**Dataset content**
(* ===== verification/Rally.v ===== *)
(** * Rally: baton passing

    [internal/broker/rally.go] and the rally tools of [internal/broker/mcp.go]: the
    store of sessions, the creation, join, done, status and interrupt operations with
    the locked section of each handler as one step, the buffered event channels, the
    goroutines that read them, and the closing of channels outside the lock.

    A channel is a location of a heap ([chans]) with a buffer of one event; the
    operations return [None] where Go panics (send on a closed channel, close of a
    closed channel).  Clock readings and random bytes are arguments. *)

From S2P Require Import Prelude GoStrings Json Codec Contract Merkle.
From Stdlib Require Import Ascii String.
#[local] Open Scope string_scope.

(** ** State *)

(** A [chan contract.BatonEvent] of capacity 1. *)
Record Chan := mkChan { ch_buf : option BatonEvent; ch_closed : bool }.
#[export] Instance eta_Chan : Eta Chan := fun r => mkChan (ch_buf r) (ch_closed r).

(* src: internal/broker/rally.go 38-60 rallySession *)
Record rallySession := mkRally {
  rl_id : string; rl_participants : list string; rl_repo : string; rl_task : string;
  rl_pattern : Pattern; rl_holder : string; rl_turnN : Z; rl_status : string;
  rl_lastSeen : gmap string Z; rl_history : list BatonHandoff; rl_createdAt : Z;
  rl_streams : gmap string nat; rl_staleThreshold : Z }.
#[export] Instance eta_rallySession : Eta rallySession :=
  fun r => mkRally (rl_id r) (rl_participants r) (rl_repo r) (rl_task r) (rl_pattern r) (rl_holder r)
    (rl_turnN r) (rl_status r) (rl_lastSeen r) (rl_history r) (rl_createdAt r) (rl_streams r)
    (rl_staleThreshold r).
Lemma token_refinement_witness :
  exists s', ra_sessions (demo [LDone 1800 demo_id "alice" "" "carol"]) !! demo_id = Some s' /\
    (rl_participants s' = rl_participants (session_of (demo []) demo_id) /\
     token_step (rl_participants (session_of (demo []) demo_id)) (token (session_of (demo []) demo_id)) (token s') \/
     replaced (LDone 1800 demo_id "alice" "" "carol") demo_id s').
Proof.
  apply (token_refinement (demo []) (LDone 1800 demo_id "alice" "" "carol")).
  - apply demo_reachable.
  - vm_compute. reflexivity.
  - vm_compute. reflexivity.
Defined.

(** ** Done *)

(** The requests [done] accepts in a session. *)
Definition may_pass (s : rallySession) (as_ ht : string) : Prop :=
  rl_status s <> RallyStateInterrupted /\ rl_holder s = as_ /\
  (ht = "" \/ ht <> as_ /\ ht ∈ rl_participants s).

(** The buffer of a connected successor after the handoff. *)
Definition notified (st st' : Rallies) (s : rallySession) (next : string) (ev : BatonEvent) : Prop :=
  forall ch, rl_streams s !! next = Some ch ->
    exists b, ra_chans st !! ch = Some (mkChan b false) /\
      ra_chans st' !! ch = Some (mkChan (Some (match b with Some old => old | None => ev end)) false).

Lemma try_send_buffer m ch ev m' b :
  try_send m ch ev = Some (m', b) ->
  exists b, m !! ch = Some (mkChan b false) /\
    m' !! ch = Some (mkChan (Some (match b with Some old => old | None => ev end)) false).
Proof.
  unfold try_send. destruct (m !! ch) as [[b0 cl]|] eqn:E; [|done]. cbn. destruct cl; [done|].
  destruct b0 as [old|]; intros [= <- <-]; eexists; (split; [done|]); [by rewrite E|by rewrite lookup_insert_eq].
Qed.

Lemma advance_accepts now st id as_ req s :
  Inv st -> ra_sessions st !! id = Some s -> may_pass s as_ (d_HandoffTo req) ->
  exists st' pub, advanceRallyBaton now st id as_ req = Some (st', inr pub).
Proof.
  intros HI Hs (Hi & Hh & Hht). pose proof (inv_sessions _ HI _ _ Hs) as Hok.
  destruct (advance_total now st id as_ req HI) as [[st' [e|pub]] E]; [|by eexists _, _].
  exfalso. revert E. unfold advanceRallyBaton, validate_handoff, NewParticipantName. rewrite Hs.
  rewrite (proj2 (String.eqb_neq _ _) Hi), Hh, String.eqb_refl. cbn [negb].
  destruct (String.eqb_spec (d_HandoffTo req) "") as [He|He]; cbn [negb andb].
  - cbn zeta. cbn. by repeat case_match.
  - destruct Hht as [?|[Hne Hm]]; [done|]. pose proof (ok_names _ Hok) as HF. rewrite Forall_forall in HF.
    rewrite (HF _ Hm). cbn. rewrite (proj2 (String.eqb_neq _ _) Hne).
    rewrite (proj2 (String.eqb_neq _ _) He), (proj2 (member_spec _ _) Hm). cbn. by repeat case_match.
Qed.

**Exercise requirements**
For each line above that contains "carol", make a copy.

**Task solution**
  exists s', ra_sessions (demo [LDone 1800 demo_id "alice" "" "carol"]) !! demo_id = Some s' /\
     replaced (LDone 1800 demo_id "alice" "" "carol") demo_id s').
  apply (token_refinement (demo []) (LDone 1800 demo_id "alice" "" "carol")).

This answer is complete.